Things You'll Need
Instructions
Event Planning
Secure a location for your cake walk. Schools, churches and community centers often work well. Contact the manager or director of the location you wish to secure for more help.
Contact friends and community members. Gather volunteers to help set up, operate and clean up the cake walk, as well as volunteers to bake cakes as prizes. (The more cakes, the better.)
Decide how much one ticket to the cake walk will cost. (Think about how many people you expect to visit the cake walk, how many times each visitor will play and how much money you'd like to raise.)
Lead a group of volunteers in making flyers and posters for the event. Remember that each piece of advertising should answer the questions: Who? What? Where? When? and Why? For example, your organization would be the "who"; the cake walk event would be the "what"; the location and date of the cake walk would be the "where" and "when"; and the purpose of the cake walk (for whom are you raising funds) would be the "why."
Help another group to distribute flyers and posters around public locations near where the event will be held. (Always ask permission before posting flyers on private property.) Don't forget to display flyers and posters at the location of the event, as well.
Encourage volunteers to spread news of the cake walk via word of mouth.
Schedule cake walk volunteers and cake bearers for arrival at the cake walk location 1 hour to 30 minutes before the cake walk is to begin.

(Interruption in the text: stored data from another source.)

(** The candle loop ends whatever the source answers, after at most [2^64] full pages, and aggregates
    only what may be seen: it fails only with a source error or [SOURCE_ORDER], and every bucket is a
    nonempty list of trades that the source returned, inside the window from the requested start to
    the frontier and inside the bucket's interval. *)
Theorem candles_terminate (S : MarketDataSource) c s f interval_ns limit :
  trades_made S -> ss_setup (cx_session c) = Some s -> cx_frontier_ns c = Some f ->
  match candle_buckets c interval_ns limit with
  | Ok buckets => forall b ts, (b, ts) ∈ buckets -> ts <> [] /\ forall t, t ∈ ts ->
      cx_start_ns c <= tr_ts_ns t <= f /\ (tr_ts_ns t - cs_play_start_ns s) / interval_ns = b /\
      exists after raw, src_trades (cs_manifest_hash s) (cs_instrument_id s) (cx_start_ns c) f after MAX_PAGE_SIZE = Ok raw
        /\ t ∈ raw
  | Raise e => e = market_error M_SOURCE_ORDER \/
      exists after, src_trades (cs_manifest_hash s) (cs_instrument_id s) (cx_start_ns c) f after MAX_PAGE_SIZE = Raise e
  end.
Proof.
  intros Hmade Hs Hf. unfold candle_buckets, cx_setup. rewrite Hs, Hf. cbn [of_option rbind].
  destruct (candle_loop_ends S c s f interval_ns limit Hmade) as [r Hr]. rewrite Hr.
  rewrite iter_until_nat in Hr.
  pose proof (iter_nat_inv (candle_step c s f interval_ns limit) (fun st : CandleState => Forall (bucket_sound S c s f interval_ns) (fst st)) (fun r => match r with
    | Ok g => Forall (bucket_sound S c s f interval_ns) g
    | Raise e => e = market_error M_SOURCE_ORDER \/
      exists after, src_trades (cs_manifest_hash s) (cs_instrument_id s) (cx_start_ns c) f after MAX_PAGE_SIZE = Raise e end)
    (fun st Hst => candle_step_sound S c s f interval_ns limit st Hst) (Pos.to_nat 18446744073709551617) ([], None)
    (Forall_nil_2 _)) as Hi.
  rewrite Hr in Hi. destruct r as [g|e]; [|done]. intros b ts Hin. rewrite Forall_forall in Hi.
  destruct (Hi _ Hin) as [Hne Hts]. split; [done|]. by rewrite Forall_forall in Hts.
Qed.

Set the cakes out on a display table.
Station one or two volunteers in front of the cake walk entrance. Have the volunteers direct visitors to form a line.
Instruct volunteers to sell tickets. Volunteers should inform cake walk attendees that one ticket allows a player one "spin" around the cake walk.
Instruct volunteers to organize incoming and outgoing cash and change in a cash box.
The Game
Number 10 to 20 sheets of sturdy cardstock, posterboard or cardboard. Making the shape of a wide circle, tape each sheet to the ground with a thick, durable tape. Alternatively, you may draw hopscotch-like squares with chalk or asphalt paint on a stretch of unoccupied playground blacktop or parking lot.
Cut 10 to 20 scraps of paper (use the same number as squares from the previous step), writing one of the cake walk numbers on each slip. Dump all of the slips into a hat or other opaque receptacle.
Call the number of players that matches the number of squares on the floor onto the cake walk circle. Instruct each player to stand on a number.
Collect the players' tickets.
Inform the players that you will play a song, and when the music begins, they must walk clockwise around the circle, stepping on each number as they move around the path. When the music stops, they, too, must stop on whatever number they happen to be standing on or closest to.
Play the music.
Turn off the music at a random point in the song. Each player should be standing on a number.
Draw a number from the hat. Whoever is standing on that number wins a cake.
Place the winning number back in the hat. Mix up the scraps of paper.
Repeat steps 3 through 9 with new players.